_HOW TO COMPLETE THIS TASK_: Give an exact copy of the line that has "returned; cbn; exact F." and of every line below it, through the last, with nothing else.

_MATERIAL PROVIDED_:
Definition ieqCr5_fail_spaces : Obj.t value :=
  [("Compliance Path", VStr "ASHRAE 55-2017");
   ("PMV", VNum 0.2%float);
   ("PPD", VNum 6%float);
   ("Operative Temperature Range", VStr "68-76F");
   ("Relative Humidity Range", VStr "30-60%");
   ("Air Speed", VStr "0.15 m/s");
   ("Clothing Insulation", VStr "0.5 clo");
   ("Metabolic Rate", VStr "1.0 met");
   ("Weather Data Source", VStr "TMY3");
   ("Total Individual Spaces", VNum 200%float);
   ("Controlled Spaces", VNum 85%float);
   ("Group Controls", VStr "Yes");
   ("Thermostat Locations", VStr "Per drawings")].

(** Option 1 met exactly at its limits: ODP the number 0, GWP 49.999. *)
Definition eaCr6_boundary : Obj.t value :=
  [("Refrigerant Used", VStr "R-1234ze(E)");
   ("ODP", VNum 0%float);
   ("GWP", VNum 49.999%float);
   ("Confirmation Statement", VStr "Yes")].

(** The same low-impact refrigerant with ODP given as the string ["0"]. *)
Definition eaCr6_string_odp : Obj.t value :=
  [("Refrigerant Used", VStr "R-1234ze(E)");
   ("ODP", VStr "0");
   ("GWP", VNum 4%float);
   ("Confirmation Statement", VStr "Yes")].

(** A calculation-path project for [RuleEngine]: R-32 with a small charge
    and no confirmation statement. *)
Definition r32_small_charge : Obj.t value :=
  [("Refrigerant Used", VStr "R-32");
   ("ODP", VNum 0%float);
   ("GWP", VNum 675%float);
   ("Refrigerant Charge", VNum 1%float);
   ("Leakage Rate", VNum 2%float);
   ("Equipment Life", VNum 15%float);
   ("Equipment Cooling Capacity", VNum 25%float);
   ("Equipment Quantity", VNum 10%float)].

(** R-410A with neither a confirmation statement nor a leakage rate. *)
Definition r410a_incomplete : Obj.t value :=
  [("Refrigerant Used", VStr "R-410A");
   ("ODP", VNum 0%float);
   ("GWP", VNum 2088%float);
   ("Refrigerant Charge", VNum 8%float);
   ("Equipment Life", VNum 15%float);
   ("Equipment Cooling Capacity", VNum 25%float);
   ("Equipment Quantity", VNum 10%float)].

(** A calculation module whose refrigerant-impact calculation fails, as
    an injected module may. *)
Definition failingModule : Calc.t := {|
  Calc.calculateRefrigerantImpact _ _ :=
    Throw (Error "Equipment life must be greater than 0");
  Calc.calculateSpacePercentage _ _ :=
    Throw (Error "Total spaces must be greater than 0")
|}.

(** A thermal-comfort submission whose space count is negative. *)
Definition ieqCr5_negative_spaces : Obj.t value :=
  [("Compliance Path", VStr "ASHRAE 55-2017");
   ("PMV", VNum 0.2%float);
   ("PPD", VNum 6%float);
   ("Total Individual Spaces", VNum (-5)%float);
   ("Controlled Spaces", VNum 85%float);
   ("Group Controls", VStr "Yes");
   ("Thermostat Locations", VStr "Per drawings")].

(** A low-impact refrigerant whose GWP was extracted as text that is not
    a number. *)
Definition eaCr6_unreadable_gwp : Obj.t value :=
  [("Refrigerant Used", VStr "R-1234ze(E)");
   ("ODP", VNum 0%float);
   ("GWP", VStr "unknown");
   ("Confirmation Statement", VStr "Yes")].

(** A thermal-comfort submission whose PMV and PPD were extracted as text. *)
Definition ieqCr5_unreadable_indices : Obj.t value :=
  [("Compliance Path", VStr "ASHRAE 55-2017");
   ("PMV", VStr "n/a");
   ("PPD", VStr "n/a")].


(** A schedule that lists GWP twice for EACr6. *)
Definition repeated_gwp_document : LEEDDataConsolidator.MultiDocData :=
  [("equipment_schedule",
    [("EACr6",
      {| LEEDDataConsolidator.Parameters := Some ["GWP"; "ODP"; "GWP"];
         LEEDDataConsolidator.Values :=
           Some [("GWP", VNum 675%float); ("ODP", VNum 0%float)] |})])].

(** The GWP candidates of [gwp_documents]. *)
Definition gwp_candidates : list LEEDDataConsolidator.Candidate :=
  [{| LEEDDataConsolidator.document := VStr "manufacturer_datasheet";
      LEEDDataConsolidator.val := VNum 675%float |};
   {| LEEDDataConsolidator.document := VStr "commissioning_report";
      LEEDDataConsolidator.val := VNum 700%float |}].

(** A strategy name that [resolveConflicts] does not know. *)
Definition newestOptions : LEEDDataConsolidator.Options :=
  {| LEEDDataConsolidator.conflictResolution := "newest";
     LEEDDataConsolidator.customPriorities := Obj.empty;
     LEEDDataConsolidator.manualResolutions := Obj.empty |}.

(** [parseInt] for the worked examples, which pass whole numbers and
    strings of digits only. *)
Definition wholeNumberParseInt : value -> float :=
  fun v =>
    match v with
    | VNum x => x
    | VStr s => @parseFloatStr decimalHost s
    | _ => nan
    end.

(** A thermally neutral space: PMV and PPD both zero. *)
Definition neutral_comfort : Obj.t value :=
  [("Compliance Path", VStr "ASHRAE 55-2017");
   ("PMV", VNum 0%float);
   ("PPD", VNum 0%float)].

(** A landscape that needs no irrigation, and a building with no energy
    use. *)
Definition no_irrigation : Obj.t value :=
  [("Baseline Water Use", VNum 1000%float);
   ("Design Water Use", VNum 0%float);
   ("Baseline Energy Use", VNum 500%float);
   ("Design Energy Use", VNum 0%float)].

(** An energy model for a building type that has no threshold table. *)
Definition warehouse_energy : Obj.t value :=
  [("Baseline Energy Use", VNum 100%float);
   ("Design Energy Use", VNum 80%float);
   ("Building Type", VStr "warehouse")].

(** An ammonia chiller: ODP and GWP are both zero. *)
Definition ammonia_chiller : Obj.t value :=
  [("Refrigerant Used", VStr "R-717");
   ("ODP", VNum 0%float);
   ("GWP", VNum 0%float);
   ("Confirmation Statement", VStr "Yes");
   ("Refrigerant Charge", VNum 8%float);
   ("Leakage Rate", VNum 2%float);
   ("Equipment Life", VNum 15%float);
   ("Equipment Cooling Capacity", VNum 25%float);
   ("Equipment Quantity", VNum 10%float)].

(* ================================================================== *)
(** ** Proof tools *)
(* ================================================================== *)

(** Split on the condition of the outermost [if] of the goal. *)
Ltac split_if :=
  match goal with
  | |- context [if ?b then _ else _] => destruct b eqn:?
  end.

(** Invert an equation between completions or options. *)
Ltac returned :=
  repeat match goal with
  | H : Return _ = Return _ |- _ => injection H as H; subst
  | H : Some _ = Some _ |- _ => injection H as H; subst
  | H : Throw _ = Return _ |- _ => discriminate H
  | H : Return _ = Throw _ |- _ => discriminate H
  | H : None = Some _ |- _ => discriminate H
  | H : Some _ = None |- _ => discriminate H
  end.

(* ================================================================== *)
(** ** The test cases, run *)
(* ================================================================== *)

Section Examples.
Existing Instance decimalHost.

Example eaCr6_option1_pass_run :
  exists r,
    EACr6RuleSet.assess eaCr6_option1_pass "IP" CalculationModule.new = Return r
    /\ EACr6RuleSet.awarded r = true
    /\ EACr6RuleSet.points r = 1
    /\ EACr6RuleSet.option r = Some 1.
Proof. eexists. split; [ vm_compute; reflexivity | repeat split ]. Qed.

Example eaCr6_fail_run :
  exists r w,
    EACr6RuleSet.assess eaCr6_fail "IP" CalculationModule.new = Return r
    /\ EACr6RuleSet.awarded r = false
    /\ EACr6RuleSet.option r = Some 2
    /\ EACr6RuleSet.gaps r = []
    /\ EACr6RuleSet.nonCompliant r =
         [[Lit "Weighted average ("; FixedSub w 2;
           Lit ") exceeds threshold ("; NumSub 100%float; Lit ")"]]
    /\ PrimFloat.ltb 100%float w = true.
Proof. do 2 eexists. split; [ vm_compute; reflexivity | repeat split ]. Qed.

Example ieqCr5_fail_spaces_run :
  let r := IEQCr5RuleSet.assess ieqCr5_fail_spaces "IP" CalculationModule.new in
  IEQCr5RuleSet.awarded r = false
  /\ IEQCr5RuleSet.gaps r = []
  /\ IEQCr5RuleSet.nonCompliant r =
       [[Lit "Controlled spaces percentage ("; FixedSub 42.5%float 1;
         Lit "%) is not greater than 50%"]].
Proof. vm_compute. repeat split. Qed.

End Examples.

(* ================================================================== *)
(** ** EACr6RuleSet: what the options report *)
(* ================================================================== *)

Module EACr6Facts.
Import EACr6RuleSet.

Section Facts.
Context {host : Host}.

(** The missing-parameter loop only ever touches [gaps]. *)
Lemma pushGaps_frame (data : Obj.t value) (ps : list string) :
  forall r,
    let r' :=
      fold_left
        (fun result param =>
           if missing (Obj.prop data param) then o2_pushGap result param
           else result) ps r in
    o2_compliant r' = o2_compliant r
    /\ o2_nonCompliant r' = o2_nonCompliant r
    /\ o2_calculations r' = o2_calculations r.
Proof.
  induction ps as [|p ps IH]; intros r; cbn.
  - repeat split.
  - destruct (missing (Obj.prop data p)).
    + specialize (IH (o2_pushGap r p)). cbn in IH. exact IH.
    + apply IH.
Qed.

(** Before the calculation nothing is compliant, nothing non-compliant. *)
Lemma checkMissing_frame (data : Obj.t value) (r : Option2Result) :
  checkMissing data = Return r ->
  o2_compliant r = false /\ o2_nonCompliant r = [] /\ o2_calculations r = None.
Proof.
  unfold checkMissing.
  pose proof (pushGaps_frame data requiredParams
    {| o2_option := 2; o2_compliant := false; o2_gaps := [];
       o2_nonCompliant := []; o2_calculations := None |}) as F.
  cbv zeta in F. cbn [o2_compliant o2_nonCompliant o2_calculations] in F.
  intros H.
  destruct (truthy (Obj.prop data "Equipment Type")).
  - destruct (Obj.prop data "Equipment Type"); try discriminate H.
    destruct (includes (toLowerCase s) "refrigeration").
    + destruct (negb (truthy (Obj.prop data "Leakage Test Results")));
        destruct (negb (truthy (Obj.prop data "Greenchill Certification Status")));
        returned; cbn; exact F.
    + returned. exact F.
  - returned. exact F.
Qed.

_ANSWER SPACE_:
        returned; cbn; exact F.
    + returned. exact F.
  - returned. exact F.
Qed.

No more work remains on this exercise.